A l’occasion d’un colloque organisé le 23 janvier au ministère chargé de la santé, un rapport conjoint de la direction générale de l’offre de soins (DGOS) et de la direction générale de l’enseignement supérieur et de l’insertion professionnelle (DGESIP) propose 23 recommandations afin de faciliter le déploiement de la participation des patients dans la formation initiale des médecins.

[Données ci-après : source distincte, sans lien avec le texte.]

(** * Cart, order and payment bookkeeping of the e-commerce backend

    A shallow embedding of the Mongoose models [Cart], [Order], [Product]
    and of the Express handlers of [routes/cart.js], [routes/orders.js] and
    [routes/payment.js].

    Conventions of the embedding.
    - A JavaScript [Number] holding money is an exact rational ([Qc]).  Where
      the rounding of binary64 arithmetic decides what a handler does (the
      tolerance test of POST /cart/validate, the rounding of a percentage
      discount) the operation is a parameter of the handler.
    - A stored quantity is an integer ([Z]).  The quantity of the body of
      POST /cart/items is the JSON value itself ([JS.Value]): the validator
      [isInt] accepts a string of digits and leaves it a string.
    - An [ObjectId] is its 96-bit value ([N]); [toString()] gives its 24
      hexadecimal digits in lower case.  The product id of the body of
      POST /cart/items is the string of the request.
    - A collection is a finite map from [_id] to document; the [_id] of a
      document is its key and is not repeated inside the record.  The
      [carts] collection is keyed by the owning [user] instead: the schema
      declares [user] unique and every handler finds the cart through
      [{ user }].
    - A handler is a function from the store (and the request) to the new
      store and the response.  [Date.now()], freshly generated ids and the
      random part of an order number are inputs of the handler ([Env]).
    - A [save()] that Mongoose rejects (a schema validator or a cast that
      fails) is in the model where a handler can meet it; the handler then
      answers 500 from its [catch] branch.  Failures of the database driver
      and of the Stripe client are outside the model. *)

From Stdlib Require Import QArith Qcanon Qround Lqa DecimalString Ascii.
From stdpp Require Import base option list gmap strings numbers.

Open Scope Qc_scope.

Abbreviation ObjectId := N (only parsing).

(** ** JavaScript arithmetic on exact numbers *)
Module JS.

(** A decimal literal of the source. *)
Definition num (q : Q) : Qc := Q2Qc q.

(** An integer used as a [Number]. *)
Definition ofZ (z : Z) : Qc := Q2Qc (inject_Z z).

(** [Math.round]: the nearest integer, a tie going to the larger one. *)
Definition Math_round (x : Qc) : Qc := ofZ (Qfloor (x + num (1 # 2))).

Definition Math_max (a b : Qc) : Qc := if decide (a < b) then b else a.

Definition Math_min (a b : Qc) : Qc := if decide (b < a) then b else a.

Definition Math_abs (x : Qc) : Qc := if decide (x < 0) then - x else x.

(** [x || 0] for a [Number] [x]: zero is the only falsy exact number. *)
Definition or_zero (x : Qc) : Qc := if decide (x = 0) then 0 else x.

(** [Array.prototype.findIndex]; [None] stands for the result [-1]. *)
Fixpoint findIndex {A} (f : A → bool) (l : list A) : option nat :=
  match l with
  | [] => None
  | x :: l' => if f x then Some 0%nat else S <$> findIndex f l'
  end.

(** [Array.prototype.find]. *)
Fixpoint find {A} (f : A → bool) (l : list A) : option A :=
  match l with
  | [] => None
  | x :: l' => if f x then Some x else find f l'
  end.

(** The value of a decimal digit. *)
Definition digit (c : ascii) : option Z :=
  let n := Z.of_N (N_of_ascii c) in
  if bool_decide (48 ≤ n ≤ 57)%Z then Some (n - 48)%Z else None.

(** The number written by a string of decimal digits, after [acc]. *)
Fixpoint digits (s : string) (acc : Z) : option Z :=
  match s with
  | EmptyString => Some acc
  | String c s' =>
      match digit c with
      | Some d => digits s' (10 * acc + d)%Z
      | None => None
      end
  end.

Definition numeral (s : string) : option Z :=
  if bool_decide (s = "") then None else digits s 0%Z.

(** [Number(s)] for a string [s] of the form [[-+]?[0-9]+], and [None]
    ([NaN]) for a string with another character.  The strings a handler
    converts are of these two kinds: a string that [isInt] accepted, or the
    decimal numeral of a stored quantity followed by one. *)
Definition parseNumber (s : string) : option Z :=
  match s with
  | String "+" s' => numeral s'
  | String "-" s' => Z.opp <$> numeral s'
  | _ => numeral s
  end.

(** [String(n)] for an integer [n]. *)
Definition toString (n : Z) : string := NilZero.string_of_int (Z.to_int n).

(** The [quantity] of a request body: a JSON number that is an integer, or
    a JSON string. *)
Inductive Value :=
| Num (n : Z)
| Str (s : string).
(** * awsflow.workflow_definition

    A shallow embedding of [lib/awsflow/workflow_definition.py]: the metaclass
    [_WorkflowDefinitionMeta], whose [__init__] catalogs the signal handlers
    and the workflow entry points of every class of the workflow-definition
    hierarchy, and the instance model of [WorkflowDefinition].

    Python objects that the code mutates and shares are kept in an explicit
    store: class objects, the dict objects bound to [_workflow_signals] and
    [_workflow_types], and the workflow-type descriptors.  A class attribute
    holds the address of a dict object, so two classes that reach the same
    dict through attribute lookup see each other's updates, as in Python.

    The metaclass is installed with [__metaclass__], so the semantics is that
    of Python 2: [__init__] runs once for [WorkflowDefinition] and once for
    every class derived from it, after [type.__new__] has made the class
    object.  [__init__] is given twice.  [meta_init] takes the members of a
    class body as the classifier makes them: a [signal_type] has a [name], a
    [workflow_type] is a hashable descriptor object with [_reset_name].
    [meta_init_raw] takes any object as a member and has the exceptions of
    every attribute access that can fail; on members of the contract the two
    agree.  Descriptors are dict keys by identity.  A class body does not
    itself bind [_workflow_signals] or [_workflow_types]. *)

From stdpp Require Import gmap strings list fin_maps.

(** ** Exceptions *)

Inductive exn := AttributeError | TypeError.

Inductive result (A : Type) :=
  | Ok (a : A)
  | Raise (e : exn).
Arguments Ok {A} a.
Arguments Raise {A} e.

Global Instance result_ret : MRet result := fun _ a => Ok a.
Global Instance result_bind : MBind result := fun _ _ f m =>
  match m with
  | Ok a => f a
  | Raise e => Raise e
  end.

(** ** The objects the metaclass reads *)

(** Addresses of class objects, of dict objects and of workflow-type
    descriptors. *)
Abbreviation cls_id := nat (only parsing).
Abbreviation loc := nat (only parsing).
Abbreviation descr := nat (only parsing).

(** [func.swf_options['signal_type']]: an object with a [name]. *)
Record signal_type := SignalType { st_name : string }.

(** [func.swf_options]: only the presence of the two keys is read. *)
Record swf_options := SwfOptions {
  opt_signal_type : option signal_type;
  opt_workflow_type : option descr
}.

La participation des patients à la formation initiale des médecins est inscrite dans la loi depuis 2019. Pour autant, si certaines UFR de Médecine sont déjà engagées, il n’existe toujours aucun cadre national permettant un réel développement de cette démarche. C’est pourquoi les ministères chargés de la santé et de l’enseignement portent une politique conjointe de déploiement dans ce domaine. Consacré à la participation des patients à la formation des futurs médecins, ce rapport esquisse les contours d’un cadre national jusqu’alors inexistant dans ce domaine et acte ce concept comme une innovation pédagogique à inscrire dans les textes réglementaires régissant les cursus médicaux. Ses 23 recommandations concrètes, qui seront enrichies courant 2024 de propositions pour les autres étudiants en santé, ont servi de fil rouge aux interventions et échanges qui se sont succédés durant la journée, en présence de près de 200 participants.
En prenant en compte des attentes et des besoins spécifiques pour améliorer l’ensemble du système de santé, la participation des patients à la formation des futurs professionnels de santé s’inscrit dans un cadre éthique. Elle émerge dans l’éducation thérapeutique, en psychiatrie et dans la recherche, notamment les maladies rares.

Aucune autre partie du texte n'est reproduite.